• _Required work_
Return, exactly and in full, the lines of the records below starting at the one with "intros Hc. unfold handler_work." and ending at the one with "destruct (holder s", and no other lines.

• _Material provided_
Lemma rtc_inv s s' : rtc step s s' → inv s → inv s'.
Proof. induction 1; eauto using step_inv. Qed.

(** *** Completion *)
Definition all_irq (s : state) : Prop := ∀ d c, cores s !! d = Some c → irq c = true.

Lemma all_irq_insert s lk p i c c' :
  all_irq s → cores s !! i = Some c → irq c' = irq c → all_irq (State lk p (<[i := c']> (cores s))).
Proof.
  intros H Hc E d x Hx. destruct (Lock.insert_cases _ _ _ _ _ _ Hc Hx) as [[-> ->]|[_ Hx']]; [|by eapply H].
  rewrite E. by eapply H.
Qed.

(** What the handlers still have to do. *)
Definition handler_work (l : list core) : Z :=
  cnt (λ _ c, bool_decide (ipi c ≠ NoIpi)) l + cnt (λ _ c, bool_decide (ipi c = Raised)) l.

Lemma handler_work_insert l d c c' : l !! d = Some c →
  handler_work (<[d := c']> l) = handler_work l
    - (if bool_decide (ipi c ≠ NoIpi) then 1 else 0) - (if bool_decide (ipi c = Raised) then 1 else 0)
    + (if bool_decide (ipi c' ≠ NoIpi) then 1 else 0) + (if bool_decide (ipi c' = Raised) then 1 else 0).
Proof.
  intros Hc. unfold handler_work.
  rewrite !(cnt_change d c c' l (<[d := c']> l)
    (λ _ c, bool_decide (ipi c ≠ NoIpi)) (λ _ c, bool_decide (ipi c ≠ NoIpi))),
    !(cnt_change d c c' l (<[d := c']> l)
    (λ _ c, bool_decide (ipi c = Raised)) (λ _ c, bool_decide (ipi c = Raised)));
    try (by rewrite ?length_insert, ?list_lookup_insert_eq by (by eapply lookup_lt_Some)); [lia|..];
    intros j x x' Hj Hx Hx'; rewrite list_lookup_insert_ne in Hx' by done; assert (x' = x) as -> by congruence; done.
Qed.

Lemma cnt_pos l : ∀ f, 0 < cnt f l → ∃ i c, l !! i = Some c ∧ f i c = true.
Proof.
  induction l as [|x l IH]; intros f H; simpl in H; [lia|]. destruct (f 0%nat x) eqn:E; [by exists 0%nat, x|].
  destruct (IH (λ i, f (S i)) ltac:(lia)) as (i & c & Hc & Hf). by exists (S i), c.
Qed.

Lemma waiting_completes n : ∀ s i c, (Z.to_nat (handler_work (cores s)) ≤ n)%nat →
  inv s → all_irq s → cores s !! i = Some c → at_ c = Waiting →
  ∃ s', rtc step s s' ∧ lock_ s' = None.
Proof.
  induction n as [n IH] using lt_wf_ind. intros s i c Hn Hinv Hirq Hc Ha.
  destruct (decide (tlb_shootdown_pending s = 0)) as [H0|H0].
  { eexists. split; [apply rtc_once; by eapply release|done]. }
  destruct (holder s i c Hinv Hc ltac:(not_outside)) as [Hl (Hst & Hin & Hh)]. rewrite Ha in Hh.
  destruct Hh as [Hp Hall].
  destruct (cnt_pos (cores s) (outstanding i (length (cores s)))) as (d & x & Hx & Ho).
  { pose proof (cnt_nonneg (cores s) (outstanding i (length (cores s)))). lia. }
  unfold outstanding in Ho. rewrite (proj2 (Nat.leb_gt _ d)) in Ho by (by eapply lookup_lt_Some).
  apply andb_true_iff in Ho as [Ht Ho]. simpl in Ho. apply bool_decide_eq_true in Ho.
  assert (d ≠ i) as Hdi by (intros ->; unfold target in Ht; by rewrite Nat.eqb_refl in Ht).
  assert (∀ c' p, irq c' = irq x → handler_work (<[d := c']> (cores s)) < handler_work (cores s) →
     step s (State (lock_ s) p (<[d := c']> (cores s))) → ∃ s', rtc step s s' ∧ lock_ s' = None) as Hgo.
  { intros c' p Hi Hlt Hstep.
    assert (0 ≤ handler_work (<[d := c']> (cores s))) by (unfold handler_work; 
      pose proof (cnt_nonneg (<[d:=c']> (cores s)) (λ _ c, bool_decide (ipi c ≠ NoIpi)));
      pose proof (cnt_nonneg (<[d:=c']> (cores s)) (λ _ c, bool_decide (ipi c = Raised))); lia).
    destruct (IH (Z.to_nat (handler_work (<[d := c']> (cores s)))) ltac:(lia)
      (State (lock_ s) p (<[d := c']> (cores s))) i c) as (s' & Hs' & Hn').
    - done.
    - by eapply step_inv.
    - by eapply all_irq_insert.
    - simpl. by rewrite list_lookup_insert_ne.
    - done.
    - exists s'. split; [|done]. by eapply rtc_l. }
  pose proof (handler_work_insert (cores s) d x) as Hw.
  destruct (ipi x) eqn:Ei; [done| |].
  - apply (Hgo (set_ipi Flushed (set_stale false x)) (tlb_shootdown_pending s)); [done| |].
    + rewrite Hw by done. simpl. lia.
    + apply (handle_flush s d x Hx Ei). by eapply Hirq.
  - apply (Hgo (set_ipi NoIpi x) (Atomic.fetch_sub 32 1 (tlb_shootdown_pending s)).2); [done| |].
    + rewrite Hw by done. simpl. lia.
    + by apply handle_ack.
Qed.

• _Exercise answer_
  intros Hc. unfold handler_work.
  rewrite !(cnt_change d c c' l (<[d := c']> l)
    (λ _ c, bool_decide (ipi c ≠ NoIpi)) (λ _ c, bool_decide (ipi c ≠ NoIpi))),
    !(cnt_change d c c' l (<[d := c']> l)
    (λ _ c, bool_decide (ipi c = Raised)) (λ _ c, bool_decide (ipi c = Raised)));
    try (by rewrite ?length_insert, ?list_lookup_insert_eq by (by eapply lookup_lt_Some)); [lia|..];
    intros j x x' Hj Hx Hx'; rewrite list_lookup_insert_ne in Hx' by done; assert (x' = x) as -> by congruence; done.
Qed.

Lemma cnt_pos l : ∀ f, 0 < cnt f l → ∃ i c, l !! i = Some c ∧ f i c = true.
Proof.
  induction l as [|x l IH]; intros f H; simpl in H; [lia|]. destruct (f 0%nat x) eqn:E; [by exists 0%nat, x|].
  destruct (IH (λ i, f (S i)) ltac:(lia)) as (i & c & Hc & Hf). by exists (S i), c.
Qed.

Lemma waiting_completes n : ∀ s i c, (Z.to_nat (handler_work (cores s)) ≤ n)%nat →
  inv s → all_irq s → cores s !! i = Some c → at_ c = Waiting →
  ∃ s', rtc step s s' ∧ lock_ s' = None.
Proof.
  induction n as [n IH] using lt_wf_ind. intros s i c Hn Hinv Hirq Hc Ha.
  destruct (decide (tlb_shootdown_pending s = 0)) as [H0|H0].
  { eexists. split; [apply rtc_once; by eapply release|done]. }
  destruct (holder s i c Hinv Hc ltac:(not_outside)) as [Hl (Hst & Hin & Hh)]. rewrite Ha in Hh.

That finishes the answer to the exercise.